Medical complications are common after stroke and may extend the length of hospital stay, worsen functional outcome, and increase cost of care [
21]. A meta-analysis of 87 studies including a total of 137,817 stroke patients found a pooled overall infection rate of 30%, with pneumonia and UTI each occurring in 10% of patients [
22]. Pneumonia is the most common infection after stroke and associated with a relative mortality risk of 3.0 in a study of 14,293 stroke patients [
23]. A systematic review found that dysphagia occurred in 37–78% of stroke patients and increased the risk for pneumonia 3-fold overall and 11-fold in patients with confirmed aspiration [
24]. However, nearly half of patients who develop pneumonia after stroke do not experience aspiration, indicating that other mechanisms such as post-stroke immunosuppression are involved.

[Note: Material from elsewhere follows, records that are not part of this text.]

(** The sizes of the groups of a list add up to its length. *)
Lemma group_count {A K} `{!EqDecision K} (key : A → K) (ks : list K)
    (l : list A) :
  NoDup ks → (∀ x, x ∈ l → key x ∈ ks) →
  foldr Z.add 0 ((λ k, Z.of_nat (length (filter (λ x, key x = k) l))) <$> ks)
  = Z.of_nat (length l).
Proof.
  revert l. induction ks as [|k ks IH]; intros l Hnd Hcov.
  - destruct l as [|x l]; [done|].
    by destruct (proj1 (elem_of_nil (key x)) (Hcov x (list_elem_of_here _ _))).
  - apply NoDup_cons in Hnd as [Hk Hnd]. rewrite fmap_cons. cbn [foldr].
    pose proof (Permutation_length
                  (filter_app_complement (λ x, key x = k) l)) as Hlen.
    rewrite length_app in Hlen. rewrite <-Hlen, Nat2Z.inj_add. f_equal.
    rewrite <-(IH (filter (λ x, ¬ key x = k) l) Hnd).
    + f_equal. apply list_fmap_ext. intros _ k' Hk'%list_elem_of_lookup_2.
      do 2 f_equal. rewrite list_filter_filter. apply list_filter_iff.
      intros x. split; [|tauto]. intros ->. split; [done|]. by intros ->.
    + intros x [Hx Hin]%list_elem_of_filter.
      by destruct (proj1 (elem_of_cons _ _ _) (Hcov x Hin)).
Qed.

Lemma group_keys_same keys keys' :
  (∀ k, k ∈ keys ↔ k ∈ keys') → group_keys keys = group_keys keys'.
Proof.
  intros Hsame. apply (StronglySorted_unique String.le).
  - apply group_keys_sorted.
  - apply group_keys_sorted.
  - apply NoDup_Permutation; [apply group_keys_NoDup..|].
    intros k. by rewrite !group_keys_elem_of.
Qed.

(** ** AccessAuditor *)

Lemma unauthorized_count_perm allowed_map df df' u :
  df ≡ₚ df' →
  unauthorized_count allowed_map df u = unauthorized_count allowed_map df' u.
Proof. intros Hperm. unfold unauthorized_count. by rewrite Hperm. Qed.

Section auditor_more.
Context `{Library}.
(** [collected.sort(...); collected = collected[:MAX_ITEMS]] *)
Definition assemble (MAX_ITEMS : Z) (accepted : list candidate)
    : list candidate :=
  slice_to (sort_desc accepted) MAX_ITEMS.

(** The lines of the digest, one per item, numbered from [i]. *)
Fixpoint digest_lines (i : nat) (items : list candidate) : list str :=
  match items with
  | [] => []
  | it :: rest =>
      (str_of_nat i ++ lit ") " ++ c_title it ++ NL
       ++ strftime (c_published it) ++ NL ++ c_url it ++ NL)
      :: digest_lines (S i) rest
  end.

Definition digest_message (items : list candidate) : str :=
  let lines :=
    (lit "🗞️ *NextBiomedical / Nexpowder / Nexsphere F* (last 12h, deduped)"
     ++ NL) :: digest_lines 1 items in
  strip (join NL lines).

Definition no_news_message : str :=
  lit "🗞️ NextBiomedical / Nexpowder / Nexsphere F" ++ NL
  ++ lit "최근 12시간 내 새 해외 뉴스가 없습니다.".

(** The dictionary appended to [seen_items] for one digest item. *)
Definition seen_of (now : datetime) (it : candidate) : seen_item :=
  SeenItem (Some (isoformat now)) (Some (c_url_key it))
           (Some (c_title_key it)) (Some (c_url it)) (Some (c_title it)).

(** [os.environ[name]] *)
Definition os_environ (r : run) (name : str) : M str :=
  match environ r name with
  | Some v => ret v
  | None => raise (KeyError name)
  end.

(** [main()] *)
Definition main (MAX_ITEMS : Z) (r : run) : M unit :=
  token <- os_environ r (lit "TELEGRAM_BOT_TOKEN") ;;
  chat_id <- os_environ r (lit "TELEGRAM_CHAT_ID") ;;
  let now := datetime_now KST (clock r) in
  let cutoff_12h := dt_sub now (hours 12) in
  loaded <- load_seen ;;
  let seen_items := prune_seen loaded now in
  let seen_url_keys := key_set it_url_key seen_items in
  let seen_title_keys := key_set it_title_key seen_items in
  let accepted :=
    collected (collect r cutoff_12h seen_url_keys seen_title_keys) in
  match accepted with
  | [] =>
      log (Printed (lit "[DEBUG] No articles found in last 12 hours.")) ;;
      telegram_send_message (net r) token chat_id no_news_message
  | _ :: _ =>
      let digest := assemble MAX_ITEMS accepted in
      telegram_send_message (net r) token chat_id (digest_message digest) ;;
      save_seen (disk r) (seen_items ++ map (seen_of now) digest)
  end.

(** The module level and the call of [main]:
    [MAX_ITEMS = int(os.environ.get("MAX_ITEMS", "20"))], where [int("20")]
    is 20. *)
Definition max_items (r : run) : option Z :=
  match environ r (lit "MAX_ITEMS") with
  | None => Some 20
  | Some text => py_int text
  end.

Definition program (r : run) : M unit :=
  match max_items r with
  | Some MAX_ITEMS => main MAX_ITEMS r
  | None => raise ValueError
  end.

End Program.

(** * Vocabulary of the properties *)

Section Specification.
Context `{PyLib}.

(** The retention rule in the words of the specification: the item has a time
    stamp, the time stamp parses, and it is at most [KEEP_DAYS] old. *)
Definition retained (now : datetime) (it : seen_item) : Prop :=
  exists ts dt,
    it_ts it = Some ts /\ ts <> [] /\ parse_kst ts = Some dt
    /\ instant now - instant dt <= days KEEP_DAYS.

#[global] Instance retained_dec now it : Decision (retained now it).
Proof.
  unfold retained.
  destruct (it_ts it) as [ts|]; [|right; intros (?&?&?&_); discriminate].
  destruct ts as [|c ts];
    [right; intros (?&?&E&N&_); injection E as <-; congruence|].
  destruct (parse_kst (c :: ts)) as [dt|] eqn:P;
    [|right; intros (?&?&E&_&Q&_); injection E as <-; congruence].
  destruct (decide (instant now - instant dt <= days KEEP_DAYS)) as [L|L].
  - left. exists (c :: ts), dt. repeat split; congruence.
  - right. intros (?&?&E&_&Q&L'). injection E as <-.
    rewrite P in Q. injection Q as <-. contradiction.
Defined.
(** * CUA System Chat: the conversational orchestration core

    A shallow embedding of [src/index.tsx] and [src/db.ts]: the persona
    registry, the system-prompt builder, the history store, the delegation
    executor, the session switch and the chat-submit handler with its two
    provider tool-call loops.

    Conventions.
    - A JavaScript string is a Rocq [string]; each character stands for one
      code unit in the range 0..255.  Case conversion is modelled on the
      ASCII letters, which is all the source ever converts (persona names,
      persona keys and [\w+] captures).
    - The mutable globals of the page ([geminiChat], [openAIMessages],
      [stagedFile], the DOM containers, the IndexedDB store) are the fields
      of one [World] record that every handler threads through.
    - The external collaborators (the two provider clients, the Gemini SDK's
      own history bookkeeping, [JSON.parse], IndexedDB failures) are the
      fields of an [Env] record; the handlers are functions of it. *)

From Stdlib Require Import Ascii String.
From stdpp Require Import base option list gmap strings.

(** ** Strings *)

Module Js.

Definition code (c : ascii) : nat := nat_of_ascii c.

Definition between (lo hi : nat) (c : ascii) : bool :=
  (lo <=? code c)%nat && (code c <=? hi)%nat.

Definition is_upper (c : ascii) : bool := between 65 90 c.
Definition is_lower (c : ascii) : bool := between 97 122 c.
Definition is_digit (c : ascii) : bool := between 48 57 c.

(** The regular-expression class [\w]: [A-Za-z0-9_]. *)
Definition is_word (c : ascii) : bool :=
  is_upper c || is_lower c || is_digit c || (code c =? 95)%nat.

(** White space as [String.prototype.trim] sees it, within 0..255: TAB, LF,
    VT, FF, CR, SPACE and NBSP. *)
Definition is_space (c : ascii) : bool :=
  between 9 13 c || (code c =? 32)%nat || (code c =? 160)%nat.

Definition lower_char (c : ascii) : ascii :=
  if is_upper c then ascii_of_nat (code c + 32) else c.

Definition upper_char (c : ascii) : ascii :=
  if is_lower c then ascii_of_nat (code c - 32) else c.

Fixpoint map_chars (f : ascii -> ascii) (s : string) : string :=
  match s with
  | EmptyString => EmptyString
  | String c r => String (f c) (map_chars f r)
  end.

Definition toLowerCase : string -> string := map_chars lower_char.
Definition toUpperCase : string -> string := map_chars upper_char.

Fixpoint trimStart (s : string) : string :=
  match s with
  | EmptyString => EmptyString
  | String c r => if is_space c then trimStart r else s
  end.

(** [trimEnd] keeps a character when it is not a space or when something
    is left after it. *)
Fixpoint trimEnd (s : string) : string :=
  match s with
  | EmptyString => EmptyString
  | String c r =>
      match trimEnd r with
      | EmptyString => if is_space c then EmptyString else String c EmptyString
      | r' => String c r'
      end
  end.

Definition trim (s : string) : string := trimEnd (trimStart s).

(** Truthiness of a string: [!s] holds exactly for the empty string. *)
Definition truthy (s : string) : bool :=
  match s with EmptyString => false | _ => true end.

(** [s.substring(0, n)]. *)
Definition prefix (n : nat) (s : string) : string := String.substring 0 n s.

(** The longest prefix of word characters, and what follows it. *)
Fixpoint span_word (s : string) : string * string :=
  match s with
  | EmptyString => (EmptyString, EmptyString)
  | String c r =>
      if is_word c
      then let '(w, rest) := span_word r in (String c w, rest)
      else (EmptyString, s)
  end.

(** The double-quote character, used inside log lines. *)
Definition dq : string := String (ascii_of_nat 34) EmptyString.

(** What a template literal prints for a possibly missing string. *)
Definition show (o : option string) : string := default "undefined" o.

(** A value thrown by a [throw] or a rejected promise. *)
Inductive Thrown : Type :=
  | ThrownError (message : string)
  | ThrownOther.

(** The [TypeError] raised by reading a member of [undefined] or calling
    what is no function; its message depends on the engine. *)
Definition TypeError : Thrown := ThrownError "TypeError".

(** [error instanceof Error ? error.message : 'An unknown error occurred.'] *)
Definition errorMessage (e : Thrown) : string :=
  match e with
  | ThrownError m => m
  | ThrownOther => "An unknown error occurred."
  end.

(** An ordinary object used as a dictionary: own properties in insertion
    order, and [Object.prototype] behind them. *)
Definition Obj (A : Type) : Type := list (string * A).

Fixpoint own {A} (o : Obj A) (k : string) : option A :=
  match o with
  | [] => None
  | (k', v) :: r => if String.eqb k' k then Some v else own r k
  end.

Fixpoint set {A} (o : Obj A) (k : string) (v : A) : Obj A :=
  match o with
  | [] => [(k, v)]
  | (k', v') :: r =>
      if String.eqb k' k then (k', v) :: r else (k', v') :: set r k v
  end.

Definition fromEntries {A} (es : list (string * A)) : Obj A :=
  fold_left (fun o e => set o (fst e) (snd e)) es [].

Definition keys {A} (o : Obj A) : list string := map fst o.

(** The property names every ordinary object inherits. *)
Definition Object_prototype : list string :=
  [ "constructor"; "__defineGetter__"; "__defineSetter__"; "hasOwnProperty";
    "__lookupGetter__"; "__lookupSetter__"; "isPrototypeOf";
    "propertyIsEnumerable"; "toString"; "valueOf"; "__proto__";
    "toLocaleString" ].

Definition inherited (k : string) : bool :=
  existsb (String.eqb k) Object_prototype.

(** The result of [o[k]]: an own value, an inherited member (a function or
    the prototype object, always truthy), or [undefined]. *)
Inductive Lookup (A : Type) : Type :=
  | Own (a : A)
  | Inherited
  | Undefined.
Arguments Own {A} a.
Arguments Inherited {A}.
Arguments Undefined {A}.

Global Instance Lookup_eq_dec {A} `{EqDecision A} : EqDecision (Lookup A).
Proof. solve_decision. Defined.

Definition get {A} (o : Obj A) (k : string) : Lookup A :=
  match own o k with
  | Some v => Own v
  | None => if inherited k then Inherited else Undefined
  end.

End Js.

Export Js (Thrown(..), Lookup(..), TypeError).

(** ** Persona registry *)

Record Persona : Type := mkPersona {
  name : string;
  role : string;
  description : string;
  summary : string;
  tone : option string
}.

(** [type PersonaKey = keyof typeof PERSONAS] *)
Inductive PersonaKey : Type :=
  | CUA | Lyra | Kara | Sophia | Cecilia | Guac | Andie | Dan | Stan | Dude.

Global Instance PersonaKey_eq_dec : EqDecision PersonaKey.
Proof. solve_decision. Defined.

(** [Object.keys(PERSONAS)], in declaration order. *)
Definition persona_keys : list PersonaKey :=
  [CUA; Lyra; Kara; Sophia; Cecilia; Guac; Andie; Dan; Stan; Dude].

(** The property name of each key. *)
Definition key_name (k : PersonaKey) : string :=
  match k with
  | CUA => "CUA" | Lyra => "Lyra" | Kara => "Kara" | Sophia => "Sophia"
  | Cecilia => "Cecilia" | Guac => "Guac" | Andie => "Andie" | Dan => "Dan"
  | Stan => "Stan" | Dude => "Dude"
  end.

UTI occurs frequently after stroke and is associated with poorer neurological functional status [
25]. Compared to the general population, stroke patients, whether catheterized or not, are more susceptible to UTIs during hospitalization. In this study we found that in contrast to no incidence in AIS patients with high BRS, 10% of the patients with low BRS developed pneumonia and UTI during hospitalization (cf.
Table 2). These data are comparable to the reports in the literature and indicate BRS as an independent predictor for complications of pneumonia and UTI during hospitalization. The possible reasons for this increased risk of UTI include increased bladder dysfunction, increased likelihood of bladder catheterization, and immunosuppression [
26].
Acute stroke may lead to immunosuppression, which is in turn related to susceptibility to infection [
8]. Experimental and clinical evidence suggests that sympathetic hyperactivity is associated with pro-inflammatory cytokine production [
27], decreased lymphocyte activation, shift from Th1 to Th2 cytokine predominance [
28] and stroke-related immunosuppression syndrome [
10]. Post-stroke sympathetic hyperactivity and decreased BRS with subsequent immunosuppression has been associated with the occurrence of infections after stroke and implicated in secondary brain injury [
11]. In the present study, the high-BRS group had a significantly lower rate of pneumonia and UTI during hospitalization for AIS than the low-BRS group. Moreover, the present study is the first to report that BRS within 1 week after stroke independently predicts the occurrence of infection during AIS hospitalization.
Odemuyiwa et al. [
29] investigated the influence of thrombolytic therapy on the evolution of BRS after myocardial infarction (MI) and found that mean BRS at day 6 after MI was higher in patients treated with thrombolytic agents than in untreated patients, but BRS was similar between the groups at 6 weeks and 3 months after MI. In the present study, the rates of intravenous thrombolytic therapy did not differ between patients with acute stroke in the high- and low-BRS groups.
The BRS over Heart Rate Variability (HRV) was used in this study since the method specifically addressed the theme of this study. On the other hand, HRV is a generalized assessment of autonomic function, based on the balance between sympathetic and parasympathetic regulation of the heart [
30]. The present study has some limitations worth noting. First, the study was performed at a single institution. Second, we excluded patients with arrhythmia, uremia, malignancy, chronic obstructive pulmonary disease, acute myocardial infarction, unstable angina, consciousness change, or unstable hemodynamic condition. Third, the total sample size was limited to 176 patients. Fourth, breathing rate, which may have a significant impact on BRS [
31], was not controlled during the test due to the clinical condition of the patients were relatively unstable. Therefore, the results cannot be applied to all patients with ischemic stroke. Further studies should be conducted to address these limitations and confirm the significance of BRS in patients with AIS.